The entire point of the “separate sheet of paper” analogy was that each “sheet” represented a whole three-dimensional universe. If you’re right, it doesn’t matter how far inward, outward, up, down, left or right you reach your little magicka line – you’d never reach across into the “next sheet” because it’s not in any of those directions. Rather than literally being on top of eachother like a stack of paper, the planes people summon help from would be lined up in some fourth dimension. And unlike a needle poking through papers, you can’t imagine what something reaching perpendicularly through multiple universes would even look like.
Unless…
You think back to that thing you were always told, about the stars being “holes to Aetherius”. If the night sky were a giant black ceiling like you thought when you were little, then a hole poked through it would just be a circle. But… if someone cut a round hole in three dimensional space, it wouldn’t be a circle – it would be a sphere. A sphere-shaped hole leading directly in the fourth dimension!

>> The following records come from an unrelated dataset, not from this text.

(** * Modern CMS: services over the relational store

    A shallow embedding of the service layer of the CMS
    (app/services/post.py, comment.py, category.py) and of the category
    endpoints (app/api/v1/categories.py).  Tables are lists of rows in
    storage order; an ORM object handed to a service is the row with the
    same primary key, and mutating it rewrites that row.  Python integers
    are [Z]; the float column [Post.rating] is an exact rational ([Qc]),
    so rounding is left out of the picture. *)

From Stdlib Require Import QArith Qcanon.
From stdpp Require Import base decidable option list numbers strings pretty sorting.

Local Open Scope Z_scope.

(** ** Outcomes of a call *)

(** What a call can raise: an HTTP refusal of a handler, SQLAlchemy's
    [MultipleResultsFound] and [IntegrityError] (the database refuses a
    row at the flush: a unique index or a NOT NULL column), Python's
    [TypeError] and [ZeroDivisionError].  [OutOfFuel] belongs to the
    model of the slug loops only. *)
Inductive error : Type :=
  | HTTPException (status : Z)
  | MultipleResultsFound
  | IntegrityError
  | TypeError
  | ZeroDivisionError
  | OutOfFuel.

Inductive result (A : Type) : Type :=
  | Ok (a : A)
  | Err (e : error).
Arguments Ok {A} a.
Arguments Err {A} e.

Definition HTTP_400_BAD_REQUEST : Z := 400.
Definition HTTP_404_NOT_FOUND : Z := 404.

(** [Result.scalar_one_or_none]: no row gives [None], one row gives it,
    more than one raises. *)
Definition scalar_one_or_none {A : Type} (rows : list A) : result (option A) :=
  match rows with
  | [] => Ok None
  | [r] => Ok (Some r)
  | _ :: _ :: _ => Err MultipleResultsFound
  end.

(** Python truthiness of an [Optional[int]]: [None] and [0] are falsy. *)
Definition truthy (x : option Z) : bool :=
  match x with
  | Some v => negb (v =? 0)
  | None => false
  end.

(** Primary keys are handed out by the store: one more than the largest
    key present. *)
Definition next_id (ids : list Z) : Z := 1 + foldr Z.max 0 ids.

(** ** Rows (app/models) *)

Record Category : Type := mkCategory {
  cat_id : Z;
  cat_name : string;
  cat_slug : string;
  cat_parent_id : option Z;
  cat_is_active : bool;
  cat_show_in_menu : bool;
  cat_position : Z;
  cat_posts_count : Z
}.

Record Post : Type := mkPost {
  post_id : Z;
  post_title : string;
  post_slug : string;
  post_author_id : Z;
  post_is_published : bool;
  post_rating : Qc;
  post_votes_count : Z;
  post_categories : list Z
}.

Record PostRating : Type := mkPostRating {
  pr_id : Z;
  pr_post_id : Z;
  pr_user_id : option Z;
  pr_ip_address : string;
  pr_rating : Z
}.

Record Comment : Type := mkComment {
  com_id : Z;
  com_content : string;
  com_post_id : Z;
  com_author_id : option Z;
  com_parent_id : option Z;
  com_is_approved : bool;
  com_is_pinned : bool;
  com_likes_count : Z;
  com_dislikes_count : Z;
  com_created_at : Z
}.

Record CommentVote : Type := mkCommentVote {
  cv_id : Z;
  cv_comment_id : Z;
  cv_user_id : option Z;
  cv_ip_address : string;
  cv_vote : Z
}.

(** ** Slug de-duplication

    The loop shared by [PostService.create] and [CategoryService.create]:

      slug = base_slug; counter = 1
      while await self.get_by_slug(slug):
          slug = f"{base_slug}-{counter}"; counter += 1
*)
Module Slug.

Definition candidate (base_slug : string) (counter : N) : string :=
  base_slug +:+ "-" +:+ pretty counter.

Fixpoint loop (fuel : nat) (taken : string → bool)
    (base_slug slug : string) (counter : N) : option string :=
  match fuel with
  | O => None
  | S fuel' =>
      if taken slug
      then loop fuel' taken base_slug (candidate base_slug counter) (counter + 1)%N
      else Some slug
  end.

(** The slugs the loop looks at, in order: the base itself, then
    [base-1], [base-2], ... *)
Definition nth_candidate (base_slug : string) (k : nat) : string :=
  match k with
  | O => base_slug
  | S _ => candidate base_slug (N.of_nat k)
  end.

End Slug.

(** ** The store *)

Record Db : Type := mkDb {
  posts : list Post;
  post_ratings : list PostRating;
  categories : list Category;
  comments : list Comment;
  comment_votes : list CommentVote
}.

Definition set_posts (db : Db) (ps : list Post) : Db :=
  mkDb ps (post_ratings db) (categories db) (comments db) (comment_votes db).
Definition set_post_ratings (db : Db) (rs : list PostRating) : Db :=
  mkDb (posts db) rs (categories db) (comments db) (comment_votes db).
Definition set_categories (db : Db) (cs : list Category) : Db :=
  mkDb (posts db) (post_ratings db) cs (comments db) (comment_votes db).
Definition set_comments (db : Db) (cs : list Comment) : Db :=
  mkDb (posts db) (post_ratings db) (categories db) cs (comment_votes db).
Definition set_comment_votes (db : Db) (vs : list CommentVote) : Db :=
  mkDb (posts db) (post_ratings db) (categories db) (comments db) vs.

(** A table keyed by its primary key.  [get] is a primary-key lookup,
    [put] is the flush of a mutated object, [add] an insert and [remove]
    a delete. *)
Module Table.
Section ops.
Context {A : Type} (key : A → Z).

Definition get (id : Z) (t : list A) : option A :=
    head (filter (λ r, key r = id) t).

Definition put (row : A) (t : list A) : list A :=
    (λ r, if decide (key r = key row) then row else r) <$> t.

Definition add (row : A) (t : list A) : list A := t ++ [row].

Definition remove (id : Z) (t : list A) : list A :=
    filter (λ r, key r ≠ id) t.

Definition fresh (t : list A) : Z := next_id (key <$> t).
End ops.
End Table.

(** Field updates of the rows the services mutate. *)
Definition post_set_rating (p : Post) (r : Qc) (n : Z) : Post :=
  mkPost (post_id p) (post_title p) (post_slug p) (post_author_id p)
         (post_is_published p) r n (post_categories p).
Definition post_set_categories (p : Post) (cs : list Z) : Post :=
  mkPost (post_id p) (post_title p) (post_slug p) (post_author_id p)
         (post_is_published p) (post_rating p) (post_votes_count p) cs.
Definition pr_set_rating (r : PostRating) (v : Z) : PostRating :=
  mkPostRating (pr_id r) (pr_post_id r) (pr_user_id r) (pr_ip_address r) v.
Definition cv_set_vote (r : CommentVote) (v : Z) : CommentVote :=
  mkCommentVote (cv_id r) (cv_comment_id r) (cv_user_id r) (cv_ip_address r) v.
Definition com_set_content (c : Comment) (s : string) : Comment :=
  mkComment (com_id c) s (com_post_id c) (com_author_id c) (com_parent_id c)
            (com_is_approved c) (com_is_pinned c) (com_likes_count c)
            (com_dislikes_count c) (com_created_at c).
Definition com_set_is_approved (c : Comment) (b : bool) : Comment :=
  mkComment (com_id c) (com_content c) (com_post_id c) (com_author_id c)
            (com_parent_id c) b (com_is_pinned c) (com_likes_count c)
            (com_dislikes_count c) (com_created_at c).
Definition com_set_is_pinned (c : Comment) (b : bool) : Comment :=
  mkComment (com_id c) (com_content c) (com_post_id c) (com_author_id c)
            (com_parent_id c) (com_is_approved c) b (com_likes_count c)
            (com_dislikes_count c) (com_created_at c).
Definition com_set_counts (c : Comment) (likes dislikes : Z) : Comment :=
  mkComment (com_id c) (com_content c) (com_post_id c) (com_author_id c)
            (com_parent_id c) (com_is_approved c) (com_is_pinned c)
            likes dislikes (com_created_at c).
Definition cat_set_posts_count (c : Category) (n : Z) : Category :=
  mkCategory (cat_id c) (cat_name c) (cat_slug c) (cat_parent_id c)
             (cat_is_active c) (cat_show_in_menu c) (cat_position c) n.
Definition cat_set_parent_id (c : Category) (p : option Z) : Category :=
  mkCategory (cat_id c) (cat_name c) (cat_slug c) p
             (cat_is_active c) (cat_show_in_menu c) (cat_position c)
             (cat_posts_count c).

(** Python [int] to [float]. *)
Definition Z2Qc (z : Z) : Qc := Q2Qc (inject_Z z).

(** ** Post service (app/services/post.py) *)

Record PostCreate : Type := mkPostCreate {
  pc_title : string;
  pc_is_published : bool;
  pc_category_ids : list Z
}.

Module PostService.
Section with_slugify.
(** [slugify] comes from the python-slugify package. *)
Variable slugify : string → string.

Of course, when you tried to slam your little magicka-line into the stars, it just bounced off the edges. This could mean the “holes to Aetherius” story is bullshit and you’re overthinking a children’s fairytale, or it could just mean that the hole is closed off on its edges. Given that you can move your magicka-line freely around the outside of the star, that really makes it less of a “hole” and more of a “tube”. And if the star is just a cross-section of a weird tube leading across multiple planes, maybe you could…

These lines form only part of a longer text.